Now there was an opportunity for Anne's nature to assert itself, and it did, but it was a very different sort of nature from that of Mary Reed.

Just before his execution Anne was admitted to see her husband, but instead of offering to do anything that might comfort him or palliate his dreadful misfortune, she simply stood and contemptuously glared at him.

She was sorry, she said, to see him in such a predicament, but she told him plainly that if he had had the courage to fight like a man, he would not then be waiting to be hung like a dog, and with that she walked away and left him.
On the occasion when Captain Rackham had been captured, Mary Reed and her husband were on board his ship, and there was, perhaps, some reason for Anne's denunciation of the cowardice of Captain Rackham.
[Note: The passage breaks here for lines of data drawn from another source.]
(** * CRUD-Generator: authentication workflow

    A shallow embedding of the authentication part of the NestJS backend:

    - [src/shared/services/token.service.ts]   (TokenService)
    - [src/routes/auth/auth.service.ts]        (AuthService)
    - [src/shared/guards/api-key.guard.ts]     (APIKeyGuard)
    - [src/shared/guards/authentication.guard.ts] (AuthenticationGuard)
    - [src/shared/decorators/auth.decorator.ts] (Auth)

    Promises are modelled by their settlement: a value of type
    [Outcome A] is either a rejection / thrown exception ([inl e]) or a
    fulfilment ([inr a]).  Services injected through the constructor are
    records of operations on an abstract world [W]; the world is threaded
    explicitly, and a rejected operation keeps the world it has reached
    (nothing is rolled back by a JavaScript [catch]). *)

From Stdlib Require Import ZArith String Ascii List Bool Lia DecimalString.
From stdpp Require Import base option list gmap strings.

Local Open Scope Z_scope.
Local Open Scope string_scope.
Local Open Scope list_scope.

(** ** Exceptions *)

(** The values that are thrown in this code base.  [JsError] stands for
    every thrown value that is neither a Prisma known-request error nor one
    of the HTTP exceptions of the framework ([Error], [TypeError],
    [JsonWebTokenError], [TokenExpiredError], ...).
    [UnauthorizedException None] is [new UnauthorizedException()]. *)
Inductive exn : Type :=
| PrismaClientKnownRequestError (code message : string)
| JsError (name message : string)
| ConflictException (message : string)
| UnauthorizedException (message : option string)
| UnprocessableEntityException (errors : list (string * string)).

#[global] Instance exn_eq_dec : EqDecision exn.
Proof. solve_decision. Defined.

(** Modelled from the spec: [src/shared/helper.ts] is not among the
    sources, only its test suite [helper.spec.ts] is.  The store "raises
    DuplicateKey distinguishable from other errors"; by the suite, the
    predicate holds of a [PrismaClientKnownRequestError] with code P2002
    and of nothing else. *)
Definition isUnqueConstraintPrismaError (error : exn) : bool :=
  match error with
  | PrismaClientKnownRequestError code _ => String.eqb code "P2002"
  | _ => false
  end.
As has been said, the two women were good friends and great fighters, and when they found the vessel engaged in a fight with a man-of-war, they stood together upon the deck and boldly fought, although the rest of the crew, and even the captain himself, were so discouraged by the heavy fire which was brought to bear on them, that they had retreated to the hold.
Mary and Anne were so disgusted at this exhibition of cowardice, that they rushed to the hatchways and shouted to their dastardly companions to come up and help defend the ship, and when their entreaties were disregarded they were so enraged that they fired down into the hold, killing one of the frightened pirates and wounding several others.